Шрифт:
— «Стерва ты, сукин сын… Ты меня в Харькове публично на обе лопатки положил и реванш не хотел дать… Реванш! Согласен?!»
— «Согласен», — говорю.
Он сбросил в два счета пиджак, жилетку, рубаху, подтянул штаны, разулся, — и я разулся, согнул голову да на меня быком. Сгреблись. А во всю комнату ковер, удобно действовать. Чувствую: его силенка балла на три послабже моей, а я этого не предвидел и нажрался, дурак, пива, страсть как опучило живот. Ну, ничего, даже лучше, про вагоны помню, надо, думаю, поддаться ему. А он:
— «Чур, в поддавки не играть!»
Черт с тобой. Стал я тогда в роль входить помаленьку, кровь борца во мне заиграла, про все забыл. «Эх, несмотря на пиво, грохну-ка я его, греческого дьявола!» Сюда рывок, туда рывок, обманул, поймал да хлоп! В момент на обе лопатки, как бревно, и сам лбом об пол, аж искры из глаз, и сразу вспомнил: «Два вагона… Миллиарды пропадут!» Чуть приослаб нарочно, глядь: славу богу, уж он на мне верхом сидит. Потом вскочил:
— «Руку, товарищ! Ну, какое дело-то? Говори!..»
Я ему бумагу. Он прочел в голом негляже, и кровь в три ручья текет из носу, а между прочим, положил весьма приличную резолюцию: «Немедленно предоставить, приняв во внимание развитие торговли». Я с радости и сапоги забыл. Вот, брат Михрюков, какой сужет греческий вышел.
А Михрюкова развезло совсем. Он плакал, вытирал слезы салфеткой и слюняво бормотал:
— Господи, боже мой… Какие хорошие люди. А? Евсей Кузьмич!.. Ангел ты нечеловеческий… А? Кровь текет, а он пишет… Дай бог новому режиму. Пишет и пишет! А? Евсей Кузьмич…
— Да, брат… Пишет. А ты не плачь, пей! Чего скулишь?..
— Как же мне, Евсей Кузьмич, не плакать, ежели у меня тоже был сужет! Подарил я для уважения господину исправнику рыбку, ну, правда, чуть с душком, потому — жара, зной! Через часок призвали меня, заорали, затопали:
— «Это, — говорят, — разве щука? Она прокисла вся».
— «Никак нет, — говорю, — ваше высокоблагородие, даже совсем живая была…»
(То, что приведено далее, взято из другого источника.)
(** An MVU command: the Milan identifier and a command the engine serves answer
    GET_MILAN_INFO's figure; anything else is NOT_IMPLEMENTED, echoed octet for
    octet. *)
Theorem mvu_answer e st t id reserved from_32 env f :
  engine_ok e -> envelope_ok env -> target_eid env = entity_id e ->
  zlen id = 6 -> Forall is_byte id -> Forall is_byte from_32 -> zlen from_32 <= PLD_MAX - 8 ->
  build_mvu_command t id reserved from_32 env = Ok f ->
  exists st' r, deliver e f st = (st', Ok (Some r)) /\
    if decide (id = MILAN_PROTOCOL_ID /\ is_Some (mvu_served e !! t))
    then answers MT_VU_COMMAND env ST_SUCCESS milan_info r
    else answers MT_VU_COMMAND env ST_NOT_IMPLEMENTED (mvu_payload id t reserved from_32) r.
Proof.
  intros [Ho _ Hmvu] Henv Htg Hid Hib Hfb Hfl H.
  apply build_mvu_command_eq in H as (Ht & w & Hw & Ew & H); [|done..].
  set (payload := mvu_payload id t reserved from_32) in *.
  assert (zlen payload = 8 + zlen from_32) as Hl.
  { unfold payload, mvu_payload. autorewrite with zlen. rewrite zslice_length by lia. lia. }
  assert (Forall is_byte payload) as Hpb.
  { unfold payload, mvu_payload. rewrite !Forall_app. split_and!; try apply be_bytes_bytes; [|done].
    by apply Forall_zslice. }
  destruct Henv as [Hc Hd Hs]. change PLD_MAX with 580 in Hfl.
  assert (zlen payload <= PLD_MAX) as Hp by (change PLD_MAX with 580; lia).
  pose proof (build_command_fields _ _ _ _ _ H Hc Hp (proj1 Hd) (proj1 Hs)) as [Fl _ Ft _ _ _ _ Fr Fo Fp Fn].
  rewrite Ew in Fr.
  assert (cmd_dispatch f e = if decide (id = MILAN_PROTOCOL_ID /\ is_Some (mvu_served e !! t))
    then (MVU, false) else (NOTIMPL, true)) as Hdis.
  { unfold cmd_dispatch, dispatch. rewrite Ft, Fp, Fr.
    change (MT_VU_COMMAND mod 16) with MT_VU_COMMAND. cbn [Z.eqb MT_VU_COMMAND MT_AEM_COMMAND andb].
    change 6 with MT_VU_COMMAND. unfold payload. rewrite mvu_type_of by done.
    destruct (decide (id = _)) as [E|E]; destruct (decide (_ /\ _)) as [[? ?]|Hn]; try done.
    - by rewrite bool_decide_true.
    - rewrite bool_decide_false; [done|]. intros Hsv. by apply Hn. }
  assert (forall s l buf data, cmd_run f e = Ok (s, l, buf) ->
    zslice 12 (if snd (cmd_dispatch f e) then zlen payload else Z.min (Z.max (l - 12) 0) PLD_MAX) buf = data ->
    exists st' r, deliver e f st = (st', Ok (Some r)) /\ answers MT_VU_COMMAND env s data r) as Hans.
  { intros s l buf data Hr <-.
    destruct (built_answer e st _ _ _ _ _ _ _ _ H (Build_envelope_ok _ Hc Hd Hs) Hpb Hp Ho
      ltac:(done) ltac:(done) Htg Hr) as (st' & r & E & Ha).
    exists st', r. split; [done|]. unfold answer_data, answer_length in Ha. by rewrite Fn in Ha. }
  unfold cmd_run in Hans. rewrite Hdis in Hans. destruct (decide (_ /\ _)) as [[E Hsv]|Hn]; cbn [fst snd run] in Hans.
  - assert (be16_at (cmd_payload f) 4 = t) as Et.
    { rewrite Fp. unfold payload, mvu_payload. apply be16_at_field; [apply zslice_length; lia|done]. }
    rewrite Et, (Hmvu t Hsv) in Hans.
    apply (Hans ST_SUCCESS 32 (set_slice 12 32 milan_info (cmd_buffer f))); [reflexivity|].
    destruct (buffer_split (cmd_buffer f)) as [Eb Hpre]; [by rewrite cmd_buffer_length|].
    rewrite Eb, (set_slice_at (take 12 (cmd_buffer f))) by done.
    rewrite (zslice_skip _ _ 12) by done. by apply zslice_hit.
  - apply (Hans ST_NOT_IMPLEMENTED 12 (cmd_buffer f)); [done|].
    rewrite (cmd_buffer_data f payload); [|done|done|apply zlen_nonneg].
    unfold zlen. rewrite Nat2Z.id. apply take_app_length.
Qed.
— А они схватили щучину-то в обе руки, вроде как сужет, да хрясь мне в физиономию личности… А?.. При новых правах из обеих ноздрей кровь рекой валит, и то пишет… А тут щукой паршивой… по человеческой морде, в рыло… А?.. Обида! Обида!!
Михрюков горько завыл и повалился головой на стол.
— Постой, постой… Чего ты хрюкаешь, как баран на цыпочках, — захмелевшим голосом сказал борец; его глаза плаксиво замигали, и медное лицо одрябло вдруг. — Нет, ты погоди новые-то права хвалить. Бывало, до революции, взятку дал, и свято. А тут… а тут пришел я к греку благодарность принести… Хвать — а его уж коленкой под филе… Коммунист на его месте… Вагонов мне не дали, конечно… И вот, Михрюков, голубчик мой, замест выгодной коммерции в цирк еду… Это при моей-то одышке… А? Не горько?!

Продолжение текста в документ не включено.